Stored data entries

(** * Examples *)

Lemma few_distinct t es : tree_wf t -> NoDup es.*1 -> few t es.
Proof.
  intros Hwf Hnd k. pose proof (tw_max_leaf t Hwf). enough (entry_count k es <= 1) by lia.
  rewrite <- entry_count_keys. generalize es.*1, Hnd. clear es Hnd. intros ks Hnd. induction Hnd as [|y ks Hy Hnd IH]; [done|].
  rewrite filter_cons. case_decide as E; [| done]. subst y. rewrite filter_none; [done|].
  apply Forall_forall. by intros z Hz ->.
Qed.

(** An index of four wide keys to a leaf, empty. *)
Definition wide : BPlusTree := tree_params TEXT 1000 false 0.
Definition letter (c : Ascii.ascii) : value := VStr (String.String c "").
Arguments letter c%_char.

Lemma wide_wf : tree_wf wide.
Proof. apply tree_params_wf. right. split; [done | lia]. Qed.
Lemma letter_key_ok c : c <> Ascii.zero -> in_range (Ascii.byte_of_ascii c) 0 0x7F = true -> key_ok wide (letter c).
Proof. exact (sample_key_ok false c). Qed.
Lemma fresh_holds : snd (fresh_index TEXT 1000) = wide /\ index_holds (fst (fresh_index TEXT 1000)) wide [] /\ ps_count (fst (fresh_index TEXT 1000)) = 1.
Proof.
  destruct (bp_init_facts (dm_init None) 4 ltac:(lia)) as [P0 C0].
  destruct (bt_init_runs TEXT 1000 false (bp_init (dm_init None) 4)) as (t & s & E & -> & Ht & I & P & C & N & _).
  - right. split; [done | lia].
  - split_and!; [apply bp_init_inv, dm_init_wf | |].
    + cbn [ps_pins ps_cap ps_core buffer_pool_spec buffer_pool_core]. rewrite P0, C0, map_size_empty. lia.
    + intros q _. cbn [ps_pins ps_core buffer_pool_spec buffer_pool_core]. by rewrite P0.
  - by vm_compute.
  - by vm_compute.
  - unfold fresh_index. rewrite E. cbn [fst snd]. split_and!; [done | | exact N]. split; [split; [done | by rewrite P | by rewrite C]|].
    eexists _, _. split; [exact Ht | done].
Qed.

(** The next call of a sequence may be made. *)
Ltac next_op := split; [split; [by apply letter_key_ok |
    lazymatch goal with
    | |- few _ _ => apply few_distinct; [apply wide_wf | repeat constructor; set_solver]
    | |- _ => split; [split; split; (done || lia) | vm_compute; reflexivity]
    end] |];
  match goal with |- ops_ok _ _ ?es => let es' := eval vm_compute in es in replace es with es' by (vm_compute; reflexivity) end.

Definition six_letters : list index_op :=
  [IInsert (letter "d") (mkRID 9 0); IInsert (letter "a") (mkRID 9 1); IInsert (letter "f") (mkRID 9 2); IInsert (letter "c") (mkRID 9 3);
   IInsert (letter "b") (mkRID 9 4); IInsert (letter "e") (mkRID 9 5)].
Definition six_entries : list (value * RID) :=
  [(letter "a", mkRID 9 1); (letter "b", mkRID 9 4); (letter "c", mkRID 9 3); (letter "d", mkRID 9 0); (letter "e", mkRID 9 5); (letter "f", mkRID 9 2)].

Lemma six_ops_ok : ops_ok wide six_letters [].
Proof. unfold six_letters. do 6 next_op. done. Qed.

(** The index after the six insertions: two leaves and a root. *)
Definition six_index : BufferPoolManager * BPlusTree := snd (index_calls six_letters (fresh_index TEXT 1000)).

Lemma fresh_eta : fresh_index TEXT 1000 = (fst (fresh_index TEXT 1000), wide).
Proof. destruct fresh_holds as (E & _). rewrite <- E. by destruct (fresh_index TEXT 1000). Qed.
Lemma six_holds : exists r, snd six_index = set_root r wide /\ index_holds (fst six_index) (snd six_index) six_entries.
Proof.
  destruct fresh_holds as (_ & Hh & N).
  destruct (index_calls_ok six_letters (fst (fresh_index TEXT 1000)) wide [] Hh (tree_params_mins _ _ _ _) six_ops_ok) as (s & r & E & H2).
  { by rewrite N. }
  exists r. unfold six_index. rewrite fresh_eta, E. cbn [fst snd].
  replace six_entries with (snd (index_specs wide six_letters [])) by (vm_compute; reflexivity). exact (conj eq_refl H2).
Qed.

Lemma delete_ok_witness : exists st ls' pg, bt_delete (letter "c") (mkRID 9 3) six_index = (Ok true, st) /\ shrunk (fst six_index) (snd six_index) ls' pg st /\
  entries ls' = [(letter "a", mkRID 9 1); (letter "b", mkRID 9 4); (letter "d", mkRID 9 0); (letter "e", mkRID 9 5); (letter "f", mkRID 9 2)].
Proof.
  pose proof six_holds as (r & Et & Hs & ls & pg & Ht & He). destruct six_index as [s t]. cbn [fst snd] in *. subst t.
  destruct (delete_ok (set_root r wide) (letter "c") (mkRID 9 3) s ls pg) as (st & ls' & E & Hst & He').
  - exact Ht.
  - exact (tree_params_mins _ _ _ _).
  - apply idle_room; [exact Hs | lia].
  - by apply letter_key_ok.
  - rewrite He. change (few wide six_entries). apply few_distinct; [apply wide_wf | repeat constructor; set_solver].
  - exists st, ls', pg. rewrite E, He', He. split_and!; [by rewrite bool_decide_true by (vm_compute; set_solver) | exact Hst | by vm_compute].
Defined.

(** Four deletions more: the second borrows from the right leaf, the third finds
    nothing, the fourth merges the two leaves and the root gives way. *)
Definition ten_calls : list index_op :=
  six_letters ++ [IDelete (letter "c") (mkRID 9 3); IDelete (letter "a") (mkRID 9 1); IDelete (letter "a") (mkRID 9 1); IDelete (letter "f") (mkRID 9 2)].

Lemma ten_ops_ok : ops_ok wide ten_calls [].
Proof. unfold ten_calls, six_letters. cbn [app]. do 10 next_op. done. Qed.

* **What the task requires**: With the line holding "(mkRID 9 5)]." as the first and the line holding "(** The index" as the last, set down that range of the entries above exactly, and nothing else.

* **Exercise answer**:
   IInsert (letter "b") (mkRID 9 4); IInsert (letter "e") (mkRID 9 5)].
Definition six_entries : list (value * RID) :=
  [(letter "a", mkRID 9 1); (letter "b", mkRID 9 4); (letter "c", mkRID 9 3); (letter "d", mkRID 9 0); (letter "e", mkRID 9 5); (letter "f", mkRID 9 2)].

Lemma six_ops_ok : ops_ok wide six_letters [].
Proof. unfold six_letters. do 6 next_op. done. Qed.

(** The index after the six insertions: two leaves and a root. *)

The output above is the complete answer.